Vuelven las furgonetas del pasado

Citroën siempre ha sido una marca pionera en el mundo del motor. Una casa internacional con una gran oferta generalista. Más aún si tenemos en cuenta la reciente unión de Opel al grupo PSA (Peugeot y Citroën). Pero queremos poner el foco antes de todo eso, antes de las fusiones y la lucha por liderar las ventas en territorio europeo. Echamos la vista atrás hasta 1939, cuando Citroën sacó al mercado el TUB uno de los primeros vehículos para uso comercial. El padre de todas las furgonetas comerciales que hoy en día todavía levanta pasiones.

Aunque la verdad es que el Citroën TUB (Traction Utilitaire Basse) pasó muy desapercibido por culpa del estallido de la Segunda Guerra Mundial.

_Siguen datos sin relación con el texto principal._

(* ===== verification/Clients.v ===== *)
(** * The API and the worker on any lawful store

    What a client of the whole service may rely on, proved from the laws of
    [StoreLaws] alone, for the handlers of [Api] and the worker's report: the
    calls of other clients come between, and nobody purges.  And what the
    clients owe the store in return: every request they make is well
    formed. *)

From S2P Require Import Prelude Prog Externals RustStr Status Error Model Float64 Store Telemetry.
From S2P Require Import Invariant Concurrency StoreLaws QueueService Maintenance Handlers.
From S2P Require Import WorkerConfig Worker Api.
From stdpp Require Import options.

Section clients.
Context `{X : Externals}.

Section lawful.
Context {S : Type} (backend : ∀ A, StoreE A → S → A * S) `{L : !LawfulStore backend}.

(** Others made these calls. *)
Definition meanwhile (calls : list any_call) (w : World (S := S)) : World (S := S) :=
  w <| w_store := after backend calls (w_store w) |>.

Lemma run_get_job_route id w :
  run (svc_answer backend) (get_job_route id) w =
    let '(r, s) := backend _ (GetJob id) (w_store w) in
    (Some (match r with
           | Ok (Some j) => Ok (200, j)
           | Ok None => Err (api_error_of (JobNotFound id))
           | Err e => Err (api_error_of e)
           end), called (GetJob id) s w).
Proof.
  unfold get_job_route, json. rewrite run_bind_ok, run_await. unfold get_job. rewrite run_call.
  by destruct (backend _ (GetJob id) (w_store w)) as [[[j|]|e] s].
Qed.

(** Looking up a stored job: [Q] is what its looker-up may find. *)
Lemma get_stored id w (Q : Job → Prop) :
  sound (w_store w) →
  (∃ j, stored (backend _ (GetJob id) (w_store w)).2 id = Some j ∧ Q j) →
  match (run (svc_answer backend) (get_job_route id) w).1 with
  | Some (Ok (code, j)) => code = 200 ∧ Q j
  | Some (Err e) => api_status e = 500
  | None => False
  end.
Proof.
  intros Hs (j & Hj & HQ). rewrite run_get_job_route.
  destruct (backend _ (GetJob id) (w_store w)) as [[o|e] s'] eqn:Hb; cbn in Hj |- *.
  - rewrite (law_get _ _ _ _ Hs Hb) in Hj. by simplify_eq.
  - by destruct (law_get_err _ _ _ _ Hs Hb) as [m ->].
Qed.

(** A job that was stored when other clients went on, looked up later. *)
Lemma get_later id j calls w :
  sound (w_store w) → stored (w_store w) id = Some j → Forall harmless calls →
  match (run (svc_answer backend) (get_job_route id) (meanwhile calls w)).1 with
  | Some (Ok (code, j')) => code = 200 ∧ job_frame j' = job_frame j ∧
      (finished (job_status j) → j' = j)
  | Some (Err e) => api_status e = 500
  | None => False
  end.
Proof.
  intros Hs Hj Hc. pose proof (after_sound backend calls _ Hc Hs) as Hs'.
  apply (get_stored id (meanwhile calls w)
    (λ j', job_frame j' = job_frame j ∧ (finished (job_status j) → j' = j))); [done|].
  cbn [meanwhile w_store set].
  destruct (after_kept backend calls _ id j Hc Hs Hj) as (j1 & Hj1 & Hf1).
  destruct (law_kept _ (GetJob id) _ id j1 I (λ H, H) Hs' Hj1) as (j2 & Hj2 & Hf2).
  exists j2. split; [done|]. split; [congruence|]. intros Hfin.
  pose proof (after_finished backend calls _ id j Hc Hs Hj Hfin) as Ha.
  pose proof (law_finished _ (GetJob id) _ id j I (λ H, H) Hs' Ha Hfin). congruence.
Qed.

Lemma run_submit_job_Ok headers new w code job w' :
  run (svc_answer backend) (submit_job headers new) w = (Some (Ok (code, job)), w') →
  ∃ n sub, normalized (with_header_key headers new) (w_clock w (w_ticks w)) = Some (Ok n) ∧
    backend _ (Submit n) (w_store w) = (Ok sub, w_store w') ∧
    job = sub_job sub ∧ code = if sub_created sub then 201 else 200.
Proof.
  unfold submit_job. rewrite run_bind_ok, run_await. unfold QueueService.submit.
  rewrite run_bind, run_trigger. cbn [svc_answer].
  destruct (normalized _ _) as [[n|e]|] eqn:Hn; [|by intros; simplify_eq..].
  rewrite run_call. cbn [w_store set].
  destruct (backend _ (Submit n) (w_store w)) as [[sub|e] s] eqn:Hb; [|by intros; simplify_eq/=].
  intros Hrun. exists n, sub. destruct (sub_created sub) eqn:Hcr; cbn in Hrun;
    rewrite ?Hcr in Hrun; by simplify_eq/=.
Qed.

(** The header's key keeps the ranges. *)
Lemma with_header_key_in_range headers new :
  new_in_range new → new_in_range (with_header_key headers new).
Proof.
  unfold with_header_key. destruct (new_idempotency_key new), (headers "idempotency-key"%string); try done.
  by case_match.
Qed.

(** What an accepted submission says of the store and of the request. *)
Lemma run_submit_stored headers new w code job w' :
  sound (w_store w) → new_in_range new →
  run (svc_answer backend) (submit_job headers new) w = (Some (Ok (code, job)), w') →
  sound (w_store w') ∧ stored (w_store w') (job_id job) = Some job ∧
  job_queue job = new_queue new ∧
  job_idempotency_key job = new_idempotency_key (with_header_key headers new) ∧
  (∀ id j, stored (w_store w) id = Some j →
     ∃ j', stored (w_store w') id = Some j' ∧ job_frame j' = job_frame j) ∧
  ((code = 201 ∧ stored (w_store w) (job_id job) = None ∧
    job_job_type job = new_job_type new ∧ job_payload job = new_payload new ∧
    job_attempts job = 0) ∨ code = 200).
Proof.
  intros Hs Hnew (n & sub & Hn & Hb & -> & Hcode)%run_submit_job_Ok.
  apply (with_header_key_in_range headers) in Hnew.
  pose proof (normalized_submittable _ _ _ Hnew Hn) as Hsub.
  pose proof (law_sound _ (Submit n) _ Hsub Hs) as Hs'. rewrite Hb in Hs'. cbn in Hs'.
  destruct (law_submit _ _ _ _ Hsub Hs Hb) as (Hst & Hq & Hk & Hcr).
  assert (nj_queue n = new_queue new ∧ nj_job_type n = new_job_type new ∧
    nj_payload n = new_payload new ∧
    nj_idempotency_key n = new_idempotency_key (with_header_key headers new))
    as (Hq' & Hty & Hpl & Hk').
  { revert Hn. rewrite normalized_unfold. destruct (first_violation _); [done|].
    destruct (resolve_run_at _ _); [|done]. intros [= <-]. cbn. unfold with_header_key.
    by repeat case_match. }
  split_and!; [done|done|congruence|congruence| |].
  - intros id j Hj. destruct (law_kept _ (Submit n) _ id j Hsub (λ H, H) Hs Hj) as (j' & Hj' & Hf).
    rewrite Hb in Hj'. eauto.
  - destruct (sub_created sub); [|by right]. left.
    destruct Hcr as [(?&?&?&?&?&?&?&_) ?]. split_and!; congruence.
Qed.

(** Read your writes.  On any lawful store: once [POST /jobs] was answered
    with a job, then however many calls of other clients come after it, short
    of a purge, [GET /jobs/{id}] with the answered id finds that job, with
    every column a job keeps unchanged (queue, type, payload, key, budget,
    creation time and so on), or the lookup failed with a storage error: it
    never answers 404.  The answered job is in the queue that was asked for,
    and when it was created (201) it is the request's: its type and its
    payload, with no attempt made. *)
Lemma post_then_get headers new w code job w' calls :
  sound (w_store w) → new_in_range new →
  run (svc_answer backend) (submit_job headers new) w = (Some (Ok (code, job)), w') →
  Forall harmless calls →
  job_queue job = new_queue new ∧
  (code = 201 → job_job_type job = new_job_type new ∧ job_payload job = new_payload new ∧
     job_attempts job = 0) ∧
  match (run (svc_answer backend) (get_job_route (job_id job)) (meanwhile calls w')).1 with
  | Some (Ok (code', job')) => code' = 200 ∧ job_frame job' = job_frame job
  | Some (Err e) => api_status e = 500
  | None => False
  end.
Proof.
  intros Hs Hnew Hrun Hc.
  destruct (run_submit_stored _ _ _ _ _ _ Hs Hnew Hrun) as (Hs' & Hst & Hq & _ & _ & Hcr).
  split_and!; [done|intros ->; destruct Hcr as [(_&_&?)|]; done|].
  pose proof (get_later _ _ _ _ Hs' Hst Hc) as Hget.
  destruct (run _ _ _).1 as [[[c j']|e]|]; [|done..]. by destruct Hget as (-> & ? & _).
Qed.

(** Two submissions under one key of a queue. *)
Lemma post_twice headers1 headers2 new1 new2 key w1 code1 job1 w1' calls code2 job2 w2' :
  sound (w_store w1) → new_in_range new1 → new_in_range new2 →
  new_queue new2 = new_queue new1 →
  new_idempotency_key (with_header_key headers1 new1) = Some key →
  new_idempotency_key (with_header_key headers2 new2) = Some key →
  run (svc_answer backend) (submit_job headers1 new1) w1 = (Some (Ok (code1, job1)), w1') →
  Forall harmless calls →
  run (svc_answer backend) (submit_job headers2 new2) (meanwhile calls w1') =
    (Some (Ok (code2, job2)), w2') →
  code2 = 200 ∧ job_id job2 = job_id job1 ∧ job_frame job2 = job_frame job1.
Proof.
  intros Hs Hnew1 Hnew2 Hqueue Hkey1 Hkey2 Hrun1 Hc Hrun2.
  destruct (run_submit_stored _ _ _ _ _ _ Hs Hnew1 Hrun1) as (Hs1 & Hst1 & Hq1 & Hk1 & _ & _).
  destruct (after_kept backend calls _ _ _ Hc Hs1 Hst1) as (j1 & Hj1 & Hf1).
  pose proof (after_sound backend calls _ Hc Hs1) as Hs2.
  destruct (run_submit_stored headers2 new2 (meanwhile calls w1') _ _ _ Hs2 Hnew2 Hrun2)
    as (Hs2' & Hst2 & Hq2 & Hk2 & Hkept & Hcr).
  destruct (Hkept _ _ Hj1) as (j1' & Hj1' & Hf1').
  assert (job_frame j1' = job_frame job1) as Hf by congruence. clear Hf1 Hf1'.
  assert (job_queue j1' = job_queue job1 ∧
    job_idempotency_key j1' = job_idempotency_key job1) as [Hq Hk]
    by (unfold job_frame in Hf; by simplify_eq).
  assert (job_id job2 = job_id job1) as Hid.
  { apply (law_keyed (w_store w2') _ _ job2 j1' key); [done..| | |]; congruence. }
  rewrite Hid in *. split_and!; [|done|congruence].
  destruct Hcr as [(_ & Hnone & _)|]; [|done]. cbn in Hnone. congruence.
Qed.


(** A cancellation, once accepted, is for good: nothing but a purge changes
    the job any more, whatever the worker that runs it still reports. *)
Theorem cancel_visible id w code job w' calls :
  sound (w_store w) →
  run (svc_answer backend) (cancel_job_route id) w = (Some (Ok (code, job)), w') →
  Forall harmless calls →
  job_status job = Status.Cancelled ∧
  match (run (svc_answer backend) (get_job_route id) (meanwhile calls w')).1 with
  | Some (Ok (code', job')) => code' = 200 ∧ job' = job
  | Some (Err e) => api_status e = 500
  | None => False
  end.
Proof.
  intros Hs Hrun Hc. unfold cancel_job_route, json in Hrun.
  rewrite run_bind_ok, run_await in Hrun. unfold QueueService.cancel_job, call in Hrun.
  rewrite run_trigger in Hrun. cbn [svc_answer] in Hrun.
  pose proof (law_sound _ (CancelJob id) _ I Hs) as Hs'.
  destruct (backend _ (CancelJob id) (w_store w)) as [[j|e] s1] eqn:Hb; cbn in Hrun; simplify_eq.
  destruct (law_cancel _ _ _ _ Hs Hb) as (Hst & Hcan). cbn in Hs'. split; [done|].
  match goal with |- context [meanwhile _ ?w1] => pose proof (get_later id _ calls w1 Hs' Hst Hc) as Hget end.
  destruct (run _ _ _).1 as [[[c j']|e]|]; [|done..].
  destruct Hget as (-> & _ & Heq). split; [done|]. apply Heq. by right.
Qed.

End lawful.

(** ** The requests of the clients *)

(** A call the store accepts, an operation the collector has. *)
Definition svc_req_ok {A} (e : SvcE A) : Prop :=
  page_ok e ∧
  match e with
  | CallStore c => call_ok c
  | Metric op => metric_op_ok op = true
  | UtcNow => True
  end.

Definition dur_ok (d : Duration) : Prop :=
  0 ≤ dur_secs d ≤ u64_max ∧ 0 ≤ dur_nanos d < 1000000000.

Definition worker_req_ok {A} (e : WorkerE A) : Prop :=
  match e with
  | Service e => svc_req_ok e
  | Timed dur _ => dur_ok dur
  | StartElapsed => True
  end.

Abbreviation svc_typed p := (all_reqs (λ A (e : SvcE A), svc_req_ok e) p).
Abbreviation worker_typed p := (all_reqs (λ A (e : WorkerE A), worker_req_ok e) p).

Lemma await_typed {A} (p : prog SvcE (Result A)) : svc_typed p → svc_typed (await p).
Proof. apply all_reqs_map_err. Qed.

Lemma json_typed {A} (p : prog SvcE (Result A)) : svc_typed p → svc_typed (json p).
Proof. intros Hp. apply all_reqs_bind_ok; [by apply await_typed|done]. Qed.

Lemma record_typed op : metric_op_ok op = true → svc_typed (record op).
Proof. done. Qed.

Lemma submit_typed new : new_in_range new → svc_typed (QueueService.submit new).
Proof.
  intros Hnew. split; [done|]. intros now. cbn. destruct (normalized new now) as [[n|e]|] eqn:Hn; [|done..].
  split; [split; [done|by eapply normalized_submittable]|].
  intros [sub|e]; [|done]. by destruct (sub_created sub).
Qed.

Lemma record_failure_typed job wid err t : svc_typed (record_failure job wid err t).
Proof. do 2 (split; [done|]; intros ?). cbn. case_match; [|done]. by case_match. Qed.

Lemma report_outcome_typed job wid outcome d : svc_typed (report_outcome job wid outcome d).
Proof.
  split; [done|]. intros []. destruct outcome.
  - split; [done|]. by intros [|].
  - apply record_failure_typed.
  - split; [done|]. intros []. apply record_failure_typed.
Qed.

Lemma refresh_depths_typed queues : svc_typed (refresh_depths queues).
Proof.
  induction queues as [|q rest IH]; [done|].
  apply all_reqs_bind; [|done]. split; [done|]. by intros [|].
Qed.

Lemma sweep_typed cfg : svc_typed (sweep cfg).
Proof.
  do 2 (apply all_reqs_bind; [done|]; intros ?).
  apply all_reqs_bind; [done|]. intros active.
  apply all_reqs_bind; [by destruct active|]. intros _.
  apply all_reqs_bind; [done|]. intros [queues|e]; [apply refresh_depths_typed|done].
Qed.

Pero sus principales conceptos no cayeron en el olvido. Resurgieron en 1947 con la archiconocida Citroën Tipo H. Suficientemente espaciosa como para caber de pie en ella, con tracción delantera y puerta deslizante al igual que su predecesora. Pero con mejoras como las ondulaciones de la chapa de la carrocería para dotarla de mayor rigidez. Un atractivo que le ha servido para estar de vuelta en el panorama más actual.



Son muchos los que restauran estas pequeñas joyas para convertirlas en food trucks para todo tipo de eventos. Fíjate la próxima vez que estés pidiendo algo para comer estos restaurantes de cuatro ruedas porque puede que estés ante un vehículo histórico.

Esos fueron los inicios de Citroën en el mundo de las furgonetas comerciales, pero ni mucho menos acaba aquí. Otro modelo icónico de la marca es la 2CV, una versión dirigida a familias. Una opción mucho más económica para los pequeños comercios pero igual de polivalente y robusta. Su transformación glaçauto le dotó de ventanas en los laterales y en la banqueta trasera que puso la puntilla a esté éxito de ventas.

Por último os traemos otra de las furgonetas más afanadas, la Mehari. Un modelo, en principio, diseñado para el ocio. Con la innovación de tener la carrocería de plástico ABS, lo que la hacía lavable con agua a presión tanto en el exterior como en el exterior sin riesgo de sufrir corrosión. Algo idóneo para esta versión de un Mehari de bomberos.

No cabe duda de que André Citroën sabía lo que se hacía, por eso hablamos de iconos del motor y no de chatarras olvidadas.